In 1449 he received a writ to attend the Parliament of England as Baron Vessy, and continued to be summoned until 1467, though in 1456 he obtained permission to be absent unless he wished and in 1462 was excused for life. At a local level he sought to develop his scattered estates, for example in 1458 he obtained permission for a weekly market and two annual trade fairs at Market Weighton and the right to fish freely in parts of the River Humber. During the first phase of the Wars of the Roses, he supported the ruling Lancastrian side and in July 1460 was one of the barons involved in the siege of the Tower of London, but with the victory of King Edward IV he rallied to the Yorkist side. He died on 16 January 1469 and was buried at the church of the Whitefriars in London.

==Family==
Between 29 September 1415 and 27 April 1416, he married Joan Holland, Duchess of York. Born about 1380 as the third daughter of Thomas Holland, 2nd Earl of Kent (died 25 April 1397), and his wife Alice FitzAlan (died 17 March 1416), she was the widow of three previous husbands: Edmund of Langley, 1st Duke of York, who died on 1 August 1402; William Willoughby, 5th Baron Willoughby de Eresby, who died on 4 December 1409; and Henry Scrope, 3rd Baron Scrope of Masham, executed for treason on 5 August 1415. She died on 12 April 1434.

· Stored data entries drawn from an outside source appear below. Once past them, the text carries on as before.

Lemma lchain_frame m m' p l :
  (forall e, e ∈ l -> m' !! e = m !! e) -> lchain m p l -> lchain m' p l.
Proof.
  revert p. induction l as [|e l IH]; intros p Hm Hc; simpl in *; [done|].
  destruct Hc as (-> & He & w & Hn & Hc). split_and!; [done..|].
  exists w. rewrite Hm by (left; done). split; [done|].
  apply IH; [|done]. intros. apply Hm. by right.
Qed.

Lemma lchain_insert m p l a v : a ∉ l -> lchain m p l -> lchain (<[a := v]> m) p l.
Proof.
  intros Ha. apply lchain_frame. intros e He. apply lookup_insert_ne. by intros ->.
Qed.

Lemma lchain_null m p l : lchain m p l -> p = NULL <-> l = [].
Proof.
  destruct l as [|e l]; simpl; [done|]. intros (-> & [_ He] & _). split; [lia|done].
Qed.

(** ** Elements of threads *)

Lemma elems_split l i th :
  l !! i = Some th ->
  exists rest, concat (thread_elems <$> l) ≡ₚ thread_elems th ++ rest /\
    forall th', concat (thread_elems <$> <[i := th']> l) ≡ₚ thread_elems th' ++ rest.
Proof.
  revert i. induction l as [|x l IH]; intros [|i] Hi; simplify_eq/=.
  - by eexists.
  - destruct (IH i Hi) as (rest & H1 & H2). exists (thread_elems x ++ rest).
    split; [|intros th']; rewrite ?H1, ?H2; apply Permutation_app_swap_app.
Qed.

(** Threads own different elements. *)
Lemma elems_disjoint st l i j x y a :
  NoDup (all_elems st l) -> l !! i = Some x -> l !! j = Some y -> i <> j ->
  a ∈ thread_elems x -> a ∈ thread_elems y -> False.
Proof.
  intros [_ [_ Hnd]]%NoDup_app Hi Hj Hij Hx Hy. revert i j Hi Hj Hij.
  induction l as [|z l IH]; intros i j Hi Hj Hij; [done|]. simpl in Hnd.
  apply NoDup_app in Hnd as (_ & Hd & Hnd).
  assert (Hin : forall k t, l !! k = Some t -> a ∈ thread_elems t ->
            a ∈ concat (thread_elems <$> l)).
  { intros k t Hk Ht. apply list_elem_of_In, in_concat. exists (thread_elems t).
    split; [|by apply list_elem_of_In].
    apply list_elem_of_In, list_elem_of_fmap. exists t. split; [done|].
    by eapply list_elem_of_lookup_2. }
  destruct i as [|i], j as [|j]; simplify_eq/=; [| |by eapply (IH Hnd i j); eauto].
  - apply (Hd a Hx). by eapply Hin.
  - apply (Hd a Hy). by eapply Hin.
Qed.

Lemma elems_stack_disjoint st l i x a :
  NoDup (all_elems st l) -> l !! i = Some x -> a ∈ thread_elems x -> a ∉ st.
Proof.
  intros (_ & Hd & _)%NoDup_app Hi Ha Hst. eapply Hd; [done|].
  destruct (elems_split l i x Hi) as (rest & -> & _). apply elem_of_app. by left.
Qed.

Lemma all_elems_update st st' l i th th' :
  l !! i = Some th ->
  st' ++ thread_elems th' ≡ₚ st ++ thread_elems th ->
  all_elems st' (<[i := th']> l) ≡ₚ all_elems st l.
Proof.
  intros Hi Hp. destruct (elems_split l i th Hi) as (rest & H1 & H2).
  unfold all_elems. by rewrite H1, H2, !(assoc_L (++)), Hp.
Qed.

Lemma list_remove_perm (own : list Z) e :
  NoDup own -> e ∈ own -> e :: list_difference own [e] ≡ₚ own.
Proof.
  intros Hnd He. apply NoDup_Permutation; [|done|].
  - constructor; [|by apply NoDup_list_difference].
    rewrite list_elem_of_difference. set_solver.
  - intros x. rewrite elem_of_cons, list_elem_of_difference.
    destruct (decide (x = e)) as [->|]; set_solver.
Qed.

(** ** The invariant *)

(** What a pop knows after it read the head word [tail] with [seen] pushes
    completed: the stack it saw, of which the current one is a suffix unless
    something was pushed. *)
Definition saw (m : gmap Z Z) (k : Z) (st : list Z) (tail seen : Z) (st0 : list Z) : Prop :=
  seen <= k /\ is_Some (m !! lf_lifo tail) /\ aba_value tail = seen mod 65536 /\
  (lf_lifo tail <> NULL /\ NoDup st0 /\ exists st1, st0 = lf_lifo tail :: st1) /\
  (k = seen -> st `suffix_of` st0).

Definition pc_inv (m : gmap Z Z) (k : Z) (st : list Z) (p : pc) : Prop :=
  match p with
  | PushCas e tail => m !! e = Some tail
  | PopNext tail seen => exists st0, saw m k st tail seen st0
  | PopCas tail newhead seen => exists st0, saw m k st tail seen st0 /\
      (k = seen -> st = st0 ->
       exists w, m !! lf_lifo tail = Some w /\ newhead = pop_newhead tail w)
  | _ => True
  end.

Record inv (E : list Z) (st : list Z) (s : system) : Prop := {
  inv_chain : lchain (mem s) (lf_lifo (head s)) st;
  inv_aba : aba_value (head s) = pushes s mod 65536;
  inv_elems : all_elems st (threads s) ≡ₚ E;
  inv_mapped : forall e, e ∈ E -> is_Some (mem s !! e);
  inv_threads : forall i th, threads s !! i = Some th ->
    pc_inv (mem s) (pushes s) st (at_pc th);
}.

(** The set of elements is fixed: distinct, aligned addresses. *)
Definition elems_ok (E : list Z) : Prop := NoDup E /\ Forall elem_ok E.

(** A write outside the stack does not disturb a thread that is not pushing
    the element written. *)
Lemma pc_inv_write m k st p a v :
  a ∉ st -> a ∉ in_flight p -> pc_inv m k st p -> pc_inv (<[a := v]> m) k st p.
Proof.
  intros Hst Hp. destruct p as [| | |e tail| |tail seen|tail newhead seen]; simpl in *; try done.
  - intros He. rewrite lookup_insert_ne; [done|set_solver].
  - intros (st0 & Hle & Hm & H). exists st0. split; [done|]. split; [|done].
    destruct (decide (a = lf_lifo tail)) as [<-|]; [rewrite lookup_insert_eq; eauto|].
    by rewrite lookup_insert_ne.
  - intros (st0 & (Hle & Hm & Ha & (Hn & Hnd & st1 & Hs0) & Hs) & Hw). exists st0.
    split.
    { split; [done|]. split; [|by eauto 10].
      destruct (decide (a = lf_lifo tail)) as [<-|]; [rewrite lookup_insert_eq; eauto|].
      by rewrite lookup_insert_ne. }
    intros Hk Hst0. destruct (Hw Hk Hst0) as (w & Hl & ->). exists w.
    rewrite lookup_insert_ne; [done|]. intros ->. apply Hst. rewrite Hst0, Hs0. left.
Qed.

Lemma saw_push m k st e tail seen st0 :
  saw m k st tail seen st0 -> saw m (k + 1) (e :: st) tail seen st0.
Proof.
  intros (Hle & Hm & Ha & Hs0 & Hs). split; [lia|]. do 3 (split; [done|]). lia.
Qed.

Lemma saw_pop m k st e tail seen st0 :
  saw m k (e :: st) tail seen st0 -> saw m k st tail seen st0.
Proof.
  intros (Hle & Hm & Ha & Hs0 & Hs). do 4 (split; [done|]). intros Hk.
  destruct (Hs Hk) as [pre ->]. exists (pre ++ [e]). by rewrite <- (assoc_L (++)).
Qed.

Lemma pc_inv_push m k st e p : pc_inv m k st p -> pc_inv m (k + 1) (e :: st) p.
Proof.
  destruct p as [| | |? ?| |tail seen|tail newhead seen]; simpl; try done.
  - intros (st0 & Hs). exists st0. by apply saw_push.
  - intros (st0 & Hs & Hw). exists st0. split; [by apply saw_push|].
    destruct Hs as [Hle _]. intros. lia.
Qed.

Lemma pc_inv_pop m k st e p : pc_inv m k (e :: st) p -> pc_inv m k st p.
Proof.
  destruct p as [| | |? ?| |tail seen|tail newhead seen]; simpl; try done.
  - intros (st0 & Hs). exists st0. by eapply saw_pop.
  - intros (st0 & Hs & Hw). exists st0. split; [by eapply saw_pop|].
    destruct Hs as (_ & _ & _ & _ & Hs).
    intros Hk ->. destruct (Hs Hk) as [pre Hpre]. apply (f_equal length) in Hpre.
    rewrite length_app in Hpre. simpl in Hpre. lia.
Qed.

Lemma lookup_insert_cases {A} (l : list A) i j x y :
  <[i := x]> l !! j = Some y -> (i = j /\ y = x) \/ (i <> j /\ l !! j = Some y).
Proof. intros [(-> & -> & _)|[? ?]]%list_lookup_insert_Some; auto. Qed.

(** A step that only moves thread [i]. *)
Lemma inv_local E st hd m k l i th th' :
  inv E st (System hd m k l) -> l !! i = Some th ->
  thread_elems th' ≡ₚ thread_elems th -> pc_inv m k st (at_pc th') ->
  inv E st (System hd m k (<[i := th']> l)).
Proof.
  intros [Hc Ha He Hm Ht] Hi Hel Hp. split; simpl in *; [done..| |done|].
  - rewrite <- He. eapply all_elems_update; [done|]. by rewrite Hel.
  - intros j t [[-> ->]|[_ Hj]]%lookup_insert_cases; [done|by apply (Ht j)].
Qed.

Section Steps.
Context (E : list Z) (HE : elems_ok E).

Lemma inv_nodup st s : inv E st s -> NoDup (all_elems st (threads s)).
Proof. intros Hinv. rewrite (inv_elems _ _ _ Hinv). apply HE. Qed.

Lemma inv_elem st s i th e :
  inv E st s -> threads s !! i = Some th -> e ∈ thread_elems th ->
  elem_ok e /\ is_Some (mem s !! e) /\ e ∉ st.
Proof.
  intros Hinv Hi He. assert (Hin : e ∈ E).
  { rewrite <- (inv_elems _ _ _ Hinv). apply elem_of_app. right.
    destruct (elems_split _ _ _ Hi) as (rest & -> & _). apply elem_of_app. by left. }
  split_and!.
  - destruct HE as [_ Hok]. rewrite Forall_forall in Hok. by apply Hok.
  - by apply (inv_mapped _ _ _ Hinv).
  - eapply elems_stack_disjoint; [by apply inv_nodup|done..].
Qed.

(** A write to an element of thread [i] by that thread. *)
Lemma inv_write st hd m k l i th a v :
  inv E st (System hd m k l) -> l !! i = Some th -> a ∈ thread_elems th ->
  (forall j t, j <> i -> l !! j = Some t -> pc_inv (<[a := v]> m) k st (at_pc t)) /\
  lchain (<[a := v]> m) (lf_lifo hd) st /\
  (forall e, e ∈ E -> is_Some (<[a := v]> m !! e)).
Proof.
  intros Hinv Hi Ha.
  pose proof (inv_elem _ _ _ _ _ Hinv Hi Ha) as (_ & Hma & Hst). simpl in *. split_and!.
  - intros j t Hj Hl. apply pc_inv_write; [done| |by apply (inv_threads _ _ _ Hinv j)].
    intros Hf. eapply (elems_disjoint st l i j th t a); [by apply (inv_nodup _ _ Hinv)|done..| ].
    apply elem_of_app. by left.
  - by apply lchain_insert; [|apply (inv_chain _ _ _ Hinv)].
  - intros e He. destruct (decide (a = e)) as [->|]; [rewrite lookup_insert_eq; eauto|].
    rewrite lookup_insert_ne by done. by apply (inv_mapped _ _ _ Hinv).
Qed.

(** The compare-and-swap of a pop that succeeds installs the rest of the stack:
    the top it read is still the top, since a suffix of a duplicate-free list
    with the same head is the whole list. *)
Lemma pop_cas_ok st hd m k l i own tail newhead seen :
  inv E st (System hd m k l) -> l !! i = Some (Thread own (PopCas tail newhead seen)) ->
  hd = tail -> k < seen + 2 ^ 16 ->
  exists st', st = lf_lifo tail :: st' /\ lchain m (lf_lifo newhead) st' /\
    aba_value newhead = k mod 65536.
Proof.
  intros Hinv Hi -> Hk. pose proof (inv_threads _ _ _ Hinv i _ Hi) as Hp. simpl in Hp.
  destruct Hp as (st0 & (Hle & Hm & Ha & (Hn & Hnd & st1 & Hs0) & Hs) & Hw).
  pose proof (inv_aba _ _ _ Hinv) as Haba. simpl in Haba. rewrite Ha in Haba.
  assert (k = seen) as -> by (Z.to_euclidean_division_equations; lia).
  destruct (Hs eq_refl) as [pre Hpre]. pose proof (inv_chain _ _ _ Hinv) as Hc. simpl in Hc.
  destruct st as [|x st2]; simpl in Hc; [done|].
  destruct Hc as (<- & Hx & w & Hmw & Hc).
  assert (pre = []) as ->.
  { destruct pre as [|y pre]; [done|]. rewrite Hs0 in Hpre. simpl in Hpre.
    injection Hpre as <- ->. subst st0. apply NoDup_cons in Hnd as [Hnd _].
    exfalso. apply Hnd. apply elem_of_app. right. left. }
  destruct (Hw eq_refl) as (w' & Hmw' & ->); [done|]. rewrite Hmw in Hmw'. simplify_eq.
  destruct (pop_newhead_parts tail w') as [E1 E2]. exists st2. by rewrite E1, E2.
Qed.

Lemma push_cas_inv st hd m k l i own e :
  inv E st (System hd m k l) -> l !! i = Some (Thread own (PushCas e hd)) ->
  inv E (e :: st) (System (push_newhead e hd) m (k + 1) (<[i := Thread own Idle]> l)).
Proof.
  intros Hinv Hi.
  destruct (inv_elem _ _ i _ e Hinv Hi ltac:(left)) as (He & _ & _).
  destruct (push_newhead_parts e hd He) as [E1 E2].
  pose proof (inv_threads _ _ _ Hinv i _ Hi) as Hn.
  destruct Hinv as [Hc Ha Hel Hm Ht]. split; simpl in *.
  - rewrite E1. eauto.
  - rewrite E2, Ha. by rewrite Z.add_mod_idemp_l.
  - rewrite <- Hel. eapply all_elems_update; [done|]. simpl.
    by rewrite Permutation_middle.
  - done.
  - intros j t [[-> ->]|[_ Hj]]%lookup_insert_cases; [done|].
    by apply pc_inv_push, (Ht j).
Qed.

His second wife was Eleanor FitzHugh, daughter of Henry FitzHugh, 3rd Baron FitzHugh, (died 11 January 1425) and his wife Elizabeth Grey (died 12 December 1427). She was the widow of two previous husbands: Philip Darcy, 6th Baron Darcy of Knaith, who died on 2 August 1418; and Sir Thomas Tunstall, of Tunstall, Lancashire, who died after May 1431. She died on 30 September 1457 at Stoke Newington in Middlesex, leaving a daughter:
Margaret Bromflete, born about 1434, who married first in 1454 John Clifford, 9th Baron Clifford (died 28 March 1461), and secondly, by 1467, Sir Lancelot Threlkeld, of Threlkeld.